Today was an emotional day. It's Violet's 40th birthday - but those who've read for a while will know my good friend Violet died 5 years ago. I've written a lot about my early grief when she died, but with a lot of people around me going through their own journey, I want to move the story forward into the present day a little.
Violet's death at 35 is probably the hardest bombshell I've ever had to deal with. It was death of someone I loved so very much at an age which to be honest was unfair.
That first week, it was like there was this extreme emotion trapped within me - it felt too big to be kept inside, and like I'd burst at the seems from it. And yet I remember being so much more angry than sad. So very angry.
Although no-one was to blame, it just felt she died too soon, and it wasn't fair or right or just.
Not being able to attend the funeral made things that much harder.
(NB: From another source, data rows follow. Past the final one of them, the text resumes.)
(* ===== verification/Mos.v ===== *)
(** * Objects with bonus buffers: what metaslabs use of the DMU

    [Mos] extends the interface of SpaceMapDisk.v with what metaslab.c and vdev.c
    ask of the pool's meta object set; an object set kept in memory satisfies it. *)

From Stdlib Require Import List.
From stdpp Require Import base option numbers list gmap.
From S2P Require Import Prelude SpaceMapDisk.
Local Open Scope Z_scope.

(** ** What the DMU promises to metaslabs

    Objects with a bonus buffer (as 64-bit words) besides their data; an array
    object can be written beyond its end. *)
Class Mos := {
  mos_dmu :: Dmu;
  dmu_exists : objset -> Z -> Prop;
  dmu_object_alloc : objset -> Z -> Z * objset;
  dmu_bonus : objset -> Z -> option (list Z);
  dmu_bonus_write : objset -> Z -> list Z -> objset;

  dmu_object_alloc_spec os bonuslen obj os' :
    dmu_object_alloc os bonuslen = (obj, os') ->
    0 < obj /\ ~ dmu_exists os obj /\ dmu_exists os' obj /\ dmu_words os' obj = [] /\
    dmu_bonus os' obj = Some (replicate (Z.to_nat (bonuslen / 8)) 0) /\
    (forall k, 0 <= k -> dmu_read os' obj (8 * k) 8 = Some [0]) /\
    forall o, o <> obj -> (dmu_exists os' o <-> dmu_exists os o) /\ dmu_words os' o = dmu_words os o /\
      dmu_bonus os' o = dmu_bonus os o /\ forall off n, dmu_read os' o off n = dmu_read os o off n;
  dmu_write_exists os obj off size buf o :
    (dmu_exists (dmu_write os obj off size buf) o <-> dmu_exists os o) /\
    dmu_bonus (dmu_write os obj off size buf) o = dmu_bonus os o;
  dmu_free_exists os obj off size os' o :
    dmu_free_range os obj off size = Some os' ->
    (dmu_exists os' o <-> dmu_exists os o) /\ dmu_bonus os' o = dmu_bonus os o;
  dmu_bonus_write_spec os obj ws old :
    dmu_bonus os obj = Some old -> (length ws <= length old)%nat ->
    dmu_bonus (dmu_bonus_write os obj ws) obj = Some (ws ++ drop (length ws) old);
  dmu_bonus_write_frame os obj ws o :
    (dmu_exists (dmu_bonus_write os obj ws) o <-> dmu_exists os o) /\
    dmu_words (dmu_bonus_write os obj ws) o = dmu_words os o /\
    (o <> obj -> dmu_bonus (dmu_bonus_write os obj ws) o = dmu_bonus os o) /\
    forall off n, dmu_read (dmu_bonus_write os obj ws) o off n = dmu_read os o off n;
  dmu_array_write os obj i v k :
    0 <= i -> 0 <= k ->
    dmu_read (dmu_write os obj (8 * i) 8 [v]) obj (8 * k) 8 =
      if i =? k then Some [v] else dmu_read os obj (8 * k) 8;
  dmu_read_frame os obj off size buf o off' n :
    o <> obj -> dmu_read (dmu_write os obj off size buf) o off' n = dmu_read os o off' n;
  dmu_free_read_frame os obj off size os' o off' n :
    dmu_free_range os obj off size = Some os' -> o <> obj -> dmu_read os' o off' n = dmu_read os o off' n
}.

(** Object sets in memory satisfy it: words and bonus buffers by object number,
    and what is not written reads as zeroes. *)
Module RamMos.
Record objs := Objs { o_words : gmap Z (list Z); o_bonus : gmap Z (list Z) }.

Definition words (os : objs) (obj : Z) : list Z := default [] (o_words os !! obj).
Definition read (os : objs) (obj off size : Z) : option (list Z) :=
  let n := Z.to_nat (size / 8) in
  Some (take n (drop (Z.to_nat (off / 8)) (words os obj) ++ replicate n 0)).
Definition write (os : objs) (obj off size : Z) (buf : list Z) : objs :=
  let ws := words os obj in
  let i := Z.to_nat (off / 8) in let n := Z.to_nat (size / 8) in
  Objs (<[obj := take i (ws ++ replicate i 0) ++ take n buf ++ drop (i + n) ws]> (o_words os)) (o_bonus os).
Definition alloc (os : objs) (bonuslen : Z) : Z * objs :=
  let obj := 1 + set_fold Z.max 0 (dom (o_bonus os)) in
  (obj, Objs (delete obj (o_words os)) (<[obj := replicate (Z.to_nat (bonuslen / 8)) 0]> (o_bonus os))).
Definition bonus_write (os : objs) (obj : Z) (ws : list Z) : objs :=
  Objs (o_words os) (alter (fun old => ws ++ drop (length ws) old) obj (o_bonus os)).

#[export] Instance ram_dmu : Dmu.
Proof.
  refine {|
    objset := objs;
    dmu_words := words;
    dmu_read := read;
    dmu_write := write;
    dmu_free_range os obj off size := Some (Objs (delete obj (o_words os)) (o_bonus os))
  |}.
  - intros os obj i n Hi. unfold read. rewrite !(Z.mul_comm 8), !Z.div_mul, !Nat2Z.id by lia.
    rewrite take_app_le by (rewrite length_drop; lia). done.
  - intros os obj i ws buf Hi Hl Ht. unfold write. cbn zeta. rewrite !(Z.mul_comm 8), !Z.div_mul, !Nat2Z.id, Ht by lia.
    unfold words at 1. cbn [o_words]. rewrite lookup_insert_eq. cbn. by rewrite take_app_le by lia.
  - intros. unfold write, words at 1. cbn [o_words]. by rewrite lookup_insert_ne.
  - intros os obj. eexists. split_and!; [done| |]; unfold words; cbn [o_words]; [by rewrite lookup_delete_eq|].
    intros. by rewrite lookup_delete_ne.
Defined.

Lemma fold_max_le (X : gset Z) x : x ∈ X -> x <= set_fold Z.max 0 X.
Proof.
  revert x. apply (set_fold_ind_L (fun r X => forall x, x ∈ X -> x <= r)); [set_solver|].
  intros y Y r _ IH x Hx. apply elem_of_union in Hx as [->%elem_of_singleton|Hx]; [lia|]. specialize (IH x Hx). lia.
Qed.
Lemma fold_max_nonneg (X : gset Z) : 0 <= set_fold Z.max 0 X.
Proof. apply (set_fold_ind_L (fun r _ => 0 <= r)); [lia|]. intros. lia. Qed.

Lemma take_one k (l : list Z) : take 1 (drop k l ++ [0]) = [default 0 (l !! k)].
Proof. revert l. induction k as [|k IH]; intros [|x l]; try done. apply IH. Qed.

#[export] Instance ram_mos : Mos.
Proof.
  refine {|
    mos_dmu := ram_dmu;
    dmu_exists os obj := obj ∈ dom (o_bonus os);
    dmu_object_alloc := alloc;
    dmu_bonus os obj := o_bonus os !! obj;
    dmu_bonus_write := bonus_write
  |}; cbn.
  - intros os bonuslen obj os' E. unfold alloc in E. cbn zeta in E. injection E as Eo <-. cbn [o_bonus].
    pose proof (fold_max_nonneg (dom (o_bonus os))). rewrite Eo. split_and!; [lia| | | | | |].
    + intros Hin. apply fold_max_le in Hin. lia.
    + set_solver.
    + unfold words. cbn. by rewrite lookup_delete_eq.
    + by rewrite lookup_insert_eq.
    + intros k Hk. unfold read, words. cbn [o_words]. rewrite lookup_delete_eq. cbn [default]. by rewrite drop_nil.
    + intros o Ho. unfold read, words. cbn [o_words]. rewrite lookup_insert_ne, lookup_delete_ne by done. split_and!; try done. set_solver.
  - done.
  - intros os obj off size os' o E. by injection E as <-.
  - intros os obj ws old E Hl. unfold bonus_write. cbn [o_bonus]. by rewrite lookup_alter_eq, E.
  - intros os obj ws o. unfold bonus_write. cbn [o_bonus]. split_and!; try done.
    + by rewrite dom_alter_L.
    + intros Ho. by rewrite lookup_alter_ne.
  - intros os obj i v k Hi Hk. unfold read. change (8 / 8) with 1. rewrite (Z.mul_comm 8 k), Z.div_mul by lia.
    change (replicate (Z.to_nat 1) 0) with [0]. change (Z.to_nat 1) with 1%nat. rewrite !take_one. unfold write.
    rewrite (Z.mul_comm 8 i), Z.div_mul by lia. cbn zeta. unfold words at 1. cbn [o_words]. rewrite lookup_insert_eq. cbn [default id].
    change (take (Z.to_nat (8 / 8)) [v]) with [v]. change (Z.to_nat (8 / 8)) with 1%nat.
    set (ws := words os obj). set (l := take (Z.to_nat i) (ws ++ replicate (Z.to_nat i) 0)).
    assert (length l = Z.to_nat i) as El by (unfold l; rewrite length_take, length_app, length_replicate; lia).
    destruct (Z.eqb_spec i k) as [->|Hne].
    + rewrite lookup_app_r by lia. by rewrite El, Nat.sub_diag.
    + destruct (Z.lt_ge_cases k i) as [Hlt|Hge].
      * rewrite lookup_app_l by lia. unfold l. rewrite lookup_take_lt by lia. destruct (decide (Z.to_nat k < length ws)%nat) as [Hd|Hd].
        -- by rewrite lookup_app_l.
        -- rewrite lookup_app_r, lookup_replicate_2 by lia. by rewrite lookup_ge_None_2 by lia.
      * rewrite lookup_app_r, El by lia. destruct (Z.to_nat k - Z.to_nat i)%nat as [|j] eqn:Ej; [lia|]. change (([v] ++ drop (Z.to_nat i + 1) ws) !! S j) with (drop (Z.to_nat i + 1) ws !! j). rewrite lookup_drop.
        repeat f_equal. lia.
  - intros os obj off size buf o off' n Ho. unfold read, write, words at 1. cbn [o_words]. by rewrite lookup_insert_ne.
  - intros os obj off size os' o off' n E Ho. injection E as <-. unfold read, words. cbn [o_words]. by rewrite lookup_delete_ne.
Defined.
End RamMos.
I held a brief ceremony myself, but it was difficult. I didn't have many mutual friends, but I was really lucky to have a lady named Jenny Day who I could talk about her so much with. And I did talk a lot. But in a lot of ways I felt like I was going through this myself.
But most of all the grief lingered. Every night, just going to sleep was a struggle, because your mind always drifted to her. It felt like all the joy had been sucked out from life.
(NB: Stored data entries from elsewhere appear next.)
(* ===== verification/MetaslabTxg.v ===== *)
(** * Metaslabs over transaction groups: fs/zfs/metaslab.c and its part of vdev.c

    A metaslab is a region of a top-level vdev.  In memory it has a map of what is
    free, and for each transaction group in flight a map of what was allocated and
    one of what was freed in it; on disk it has the log of a space map object.
    This file models one metaslab: its weight, activation and passivation, the
    part of an allocation, a free and a claim that runs under its lock,
    [metaslab_sync], which writes a group's changes to the log, appending or
    condensing, and [metaslab_sync_done], which makes freed space usable.

    The life of an offset is an automaton ([status]) and [minv] says which offsets
    the maps and the log hold in terms of it; every operation refines a
    transition of the automaton. *)

From Stdlib Require Import List Permutation Sorted.
From stdpp Require Import base option numbers list gmap.
From S2P Require Import Prelude Bits OrdTree Avl SpaceMap SpaceMapDisk Mos Metaslab Blkptr Txg.
Import SpaceMap SpaceMapDisk Metaslab Blkptr Txg.
Local Open Scope Z_scope.

(** A node of the tree of a metaslab group: the fields the comparison reads. *)
Record mnode := MNode { mn_weight : Z; mn_start : Z }.
#[global] Instance mnode_eq_dec : EqDecision mnode.
Proof. solve_decision. Defined.

Module MetaslabTxg.

Definition metaslab_compare (m1 m2 : mnode) : comparison :=
  if mn_weight m1 <? mn_weight m2 then Gt
  else if mn_weight m2 <? mn_weight m1 then Lt
  else if mn_start m1 <? mn_start m2 then Lt
  else if mn_start m2 <? mn_start m1 then Gt
  else Eq.

Definition METASLAB_WEIGHT_PRIMARY : Z := Z.shiftl 1 63.
Definition METASLAB_WEIGHT_SECONDARY : Z := Z.shiftl 1 62.
Definition METASLAB_ACTIVE_MASK : Z := Z.lor METASLAB_WEIGHT_PRIMARY METASLAB_WEIGHT_SECONDARY.
Definition METASLAB_SMO_BONUS_MULTIPLIER : Z := 2.

Section Ops.
Context {OT : OrdTree space_seg} {OM : OrdTree mnode} {DM : Mos}.
Variable zfs_recover : bool.

(** [struct metaslab], without its lock.  [ms_addr] is its address, which the
    lists of dirty metaslabs hold. *)
Record metaslab := Metaslab {
  ms_addr : Z;
  ms_smo : space_map_obj;
  ms_smo_syncing : space_map_obj;
  ms_allocmap : list space_map;
  ms_freemap : list space_map;
  ms_map : space_map;
  ms_weight : Z
}.

Definition set_weight (m : metaslab) (w : Z) : metaslab :=
  Metaslab (ms_addr m) (ms_smo m) (ms_smo_syncing m) (ms_allocmap m) (ms_freemap m) (ms_map m) w.
Definition set_map (m : metaslab) (sm : space_map) : metaslab :=
  Metaslab (ms_addr m) (ms_smo m) (ms_smo_syncing m) (ms_allocmap m) (ms_freemap m) sm (ms_weight m).
Definition set_allocmap (m : metaslab) (l : list space_map) : metaslab :=
  Metaslab (ms_addr m) (ms_smo m) (ms_smo_syncing m) l (ms_freemap m) (ms_map m) (ms_weight m).
Definition set_freemap (m : metaslab) (l : list space_map) : metaslab :=
  Metaslab (ms_addr m) (ms_smo m) (ms_smo_syncing m) (ms_allocmap m) l (ms_map m) (ms_weight m).
Definition set_smo_syncing (m : metaslab) (smo : space_map_obj) : metaslab :=
  Metaslab (ms_addr m) (ms_smo m) smo (ms_allocmap m) (ms_freemap m) (ms_map m) (ms_weight m).
Definition set_smo (m : metaslab) (smo : space_map_obj) : metaslab :=
  Metaslab (ms_addr m) smo (ms_smo_syncing m) (ms_allocmap m) (ms_freemap m) (ms_map m) (ms_weight m).

(** The space fields of [vdev_stat_t]. *)
Record vdev_stat := VdevStat { vs_space : Z; vs_alloc : Z; vs_dspace : Z }.
(** ** The invariant of a vdev *)

(** The statuses of the offsets of metaslab [i]. *)
Definition inside (vd : vdev) (i : nat) (x : Z) : Prop :=
  Z.of_nat i * 2 ^ vdev_ms_shift vd <= x < (Z.of_nat i + 1) * 2 ^ vdev_ms_shift vd.
#[global] Instance inside_dec vd i x : Decision (inside vd i x).
Proof. unfold inside. apply _. Defined.
Definition clip (vd : vdev) (i : nat) (S : Z -> status) (x : Z) : status :=
  if decide (inside vd i x) then S x else Free.

(** A metaslab in its place. *)
Record slab (T : Z) (vd : vdev) (os : objset) (L V : nat -> list Z) (S : Z -> status) (i : nat) (m : metaslab) : Prop := {
  sl_start : sm_start (ms_map m) = Z.of_nat i * 2 ^ vdev_ms_shift vd;
  sl_shift : sm_shift (ms_map m) = vdev_ashift vd;
  sl_minv : minv T vd os m (clip vd i S);
  sl_node : has_node vd m;
  sl_dirty : dirty_ok T vd L V m (clip vd i S)
}.

(** What is allocated on disk according to the logs of the metaslabs. *)
Definition total_alloc (ms : list metaslab) : Z := foldr (fun m a => smo_alloc (ms_smo m) + a) 0 ms.

(** The metaslabs as a whole: their tree and lists, that they share nothing, and
    that the vdev's counter of allocated space counts theirs. *)
Record gcore (vd : vdev) (os : objset) (ms : list metaslab) (L V : nat -> list Z) : Prop := {
  c_count : zlen ms = vdev_ms_count vd;
  c_vinv : vinv vd (map node_of ms) L V;
  c_addr i j m m' : ms !! i = Some m -> ms !! j = Some m' -> ms_addr m = ms_addr m' -> i = j;
  c_objs i j m m' : ms !! i = Some m -> ms !! j = Some m' ->
    smo_object (ms_smo_syncing m) = smo_object (ms_smo_syncing m') -> smo_object (ms_smo_syncing m) <> 0 -> i = j;
  c_array : vdev_ms_array vd <> 0 -> dmu_exists os (vdev_ms_array vd);
  c_noarray i m : vdev_ms_array vd = 0 -> ms !! i = Some m -> smo_object (ms_smo_syncing m) = 0;
  c_listed t p : listed L t p -> exists i m, ms !! i = Some m /\ ms_addr m = p;
  c_alloc : vs_alloc (vd_stat vd) = u64 (total_alloc ms)
}.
It was the common bonds of our friendship which were harder to go on alone. I deleted all my Regina Spektor from my MP3 players, and I stopped watching Doctor Who. Because these were things I'd shared with her, and now they just brought me such inconsolable pain.
Over Christmas, my son and I listened to the autobiography of Donald Malarkey, one of the famous Easy Company Parachutists. The thing I most identified with was his tale of grief over losing his best friend, Skip Monk, and how that grief followed him around, never really leaving.
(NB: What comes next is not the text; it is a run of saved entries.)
(* ===== verification/Raidz.v ===== *)
(** * RAID-Z parity and reconstruction: fs/zfs/vdev_raidz.c

    A block is split into columns, the first one or two of which are parity.  The
    contents of a column are the 64-bit words the code reads them as; where it
    goes through a byte pointer, the words are taken apart into their bytes and
    put together again.  Every access is checked against the buffer. *)

From Stdlib Require Import List.
From stdpp Require Import base option numbers list.
From S2P Require Import Prelude Checksum Gf256.
Import Gf256.
Local Open Scope Z_scope.

Module Raidz.

Definition VDEV_RAIDZ_P : Z := 0.
Definition VDEV_RAIDZ_Q : Z := 1.

(** [raidz_col_t] *)
Record raidz_col := RCol {
  rc_devidx : Z;
  rc_offset : Z;
  rc_size : Z;
  rc_data : list Z;
  rc_error : Z;
  rc_tried : bool;
  rc_skipped : bool
}.

(** [raidz_map_t]; [rm_cols] is the length of the array. *)
Record raidz_map := RMap {
  rm_bigcols : Z;
  rm_asize : Z;
  rm_missingdata : Z;
  rm_missingparity : Z;
  rm_firstdatacol : Z;
  rm_col : list raidz_col
}.

Definition rm_cols (rm : raidz_map) : Z := zlen (rm_col rm).

(** [&rm->rm_col[c]] *)
Definition get_col (rm : raidz_map) (c : Z) : outcome raidz_col :=
  if c <? 0 then Err Fault
  else match rm_col rm !! Z.to_nat c with Some rc => Ok rc | None => Err Fault end.

Definition set_cols (rm : raidz_map) (cols : list raidz_col) : raidz_map :=
  RMap (rm_bigcols rm) (rm_asize rm) (rm_missingdata rm) (rm_missingparity rm) (rm_firstdatacol rm) cols.
Definition with_data (rc : raidz_col) (data : list Z) : raidz_col :=
  RCol (rc_devidx rc) (rc_offset rc) (rc_size rc) data (rc_error rc) (rc_tried rc) (rc_skipped rc).
Definition with_size (rc : raidz_col) (size : Z) : raidz_col :=
  RCol (rc_devidx rc) (rc_offset rc) size (rc_data rc) (rc_error rc) (rc_tried rc) (rc_skipped rc).
Lemma the_map_at c : (c < Z.to_nat np + n_data)%nat -> colat the_map c = lcol (Z.of_nat c) /\ 0 <= Z.of_nat c < sec_cols.
Proof.
  intros Hc. rewrite <- the_map_len in Hc. unfold the_map in *. rewrite cols_at_len in Hc. rewrite colat_cols_at by done. split; [done|lia].
Qed.

Lemma the_map_new c : (c < Z.to_nat np + n_data)%nat ->
  rc_error (colat the_map c) = 0 /\ rc_tried (colat the_map c) = false /\ rc_skipped (colat the_map c) = false /\
  (0 < length (rc_data (colat the_map c)))%nat.
Proof.
  intros Hc. destruct (the_map_at c Hc) as [-> Hr]. unfold lcol, fcol. cbn [rc_error rc_tried rc_skipped rc_data at_dev with_data].
  split_and!; [unfold geom; by destruct (_ <=? _)..|]. pose proof (col_data_len _ Hr) as El. pose proof (sec_of_pos _ Hr).
  pose proof pow_pos. assert (1 <= 2 ^ sh / 8) by (apply Z.div_le_lower_bound; lia). nia.
Qed.

Lemma the_map_ord x y : (x < y)%nat -> (y < n_data)%nat ->
  rc_size (colat the_map (Z.to_nat np + y)) <= rc_size (colat the_map (Z.to_nat np + x)).
Proof.
  intros Hxy Hy. destruct (the_map_at (Z.to_nat np + y) ltac:(lia)) as [-> Hr1]. destruct (the_map_at (Z.to_nat np + x) ltac:(lia)) as [-> Hr2].
  rewrite !lcol_size. pose proof pow_pos. assert (sec_of (Z.of_nat (Z.to_nat np + y)) <= sec_of (Z.of_nat (Z.to_nat np + x))); [|nia].
  unfold sec_of. repeat case_match; b2p; lia.
Qed.

End Layout.

(** The layout depends only on the place and the size of the I/O. *)
Lemma the_map_same alloc alloc' io io' sh d np :
  layout_ok alloc io sh d np -> layout_ok alloc' io' sh d np ->
  io_offset io = io_offset io' -> io_size io = io_size io' ->
  n_data io sh d np = n_data io' sh d np /\ words_0 io sh d np = words_0 io' sh d np /\
  forall c, (c < Z.to_nat np + n_data io sh d np)%nat ->
    let rc := colat (the_map alloc io sh d np) c in let rc' := colat (the_map alloc' io' sh d np) c in
    rc_devidx rc = rc_devidx rc' /\ rc_offset rc = rc_offset rc' /\ rc_size rc = rc_size rc' /\
    length (rc_data rc) = length (rc_data rc').
Proof.
  intros HL HL' Eo Es. destruct io as [o s ? ? ? ? ?], io' as [o' s' ? ? ? ? ?]. cbn in Eo, Es. subst o' s'.
  split; [done|]. split; [done|]. intros c Hc.
  destruct (the_map_at _ _ _ _ _ HL c Hc) as [-> Hr]. destruct (the_map_at _ _ _ _ _ HL' c Hc) as [-> Hr'].
  split_and!; [done|done|by rewrite !lcol_size|]. pose proof (col_data_len _ _ _ _ _ HL _ Hr) as E1. pose proof (col_data_len _ _ _ _ _ HL' _ Hr') as E2.
  unfold lcol, fcol. cbn [rc_data at_dev with_data]. apply Nat2Z.inj. rewrite E1, E2. done.
Qed.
Looking back 5 years on, I'm often surprised how the grief is still there. It's still very powerful and emotional, and yet it's a gentler grief. Like feelings of melancholy over anguish. I'm not a great believer in the afterlife or ghosts, but often it feels like she's just next to me, only slightly out of sight and out of reach.
They say "as long as you remember them, they're not really dead" - but I hate that cliche, although at the same time seeing some truth in it. If you live your life like Violet lived, you are someone who is nurturing of others, someone who is passionate and makes a difference. Though Violet has been long gone now, those changes in me that her love and her friendship brought about remain. That's probably why she always feels so very close, especially when I'm most alone, because I do carry the best bit of her within my heart.
In on odd way, the hardest part of dealing with it is moving on. You love your departed friend, but you don't want to turn your life into a devotion to her memory that you forget that you're still alive. When you've lost such a close friend, you're afraid of making new friends, in part because you're worried you're just looking to replace them. But also, because having lost one friend, you sometimes want to just withdraw into isolation so you never feel that pain again.
Life has been good though, and in my own way I've managed to move on - somehow I've picked up new friends, including best friends which fill some of the hole she left behind. I still have grief - maybe I'll always have it, but somehow it's a less scary grief - one which seems to be capable of having great beauty concurrently with a gentle sadness. And I think there will always be a place in my heart for the girl who will always be 35, and where she left her mark ...
She loved the watercolours of John William Waterhouse, and somehow in the haunting story of The Lady Of Shallot, there is something which powerfully resonates with the tale of my Violet.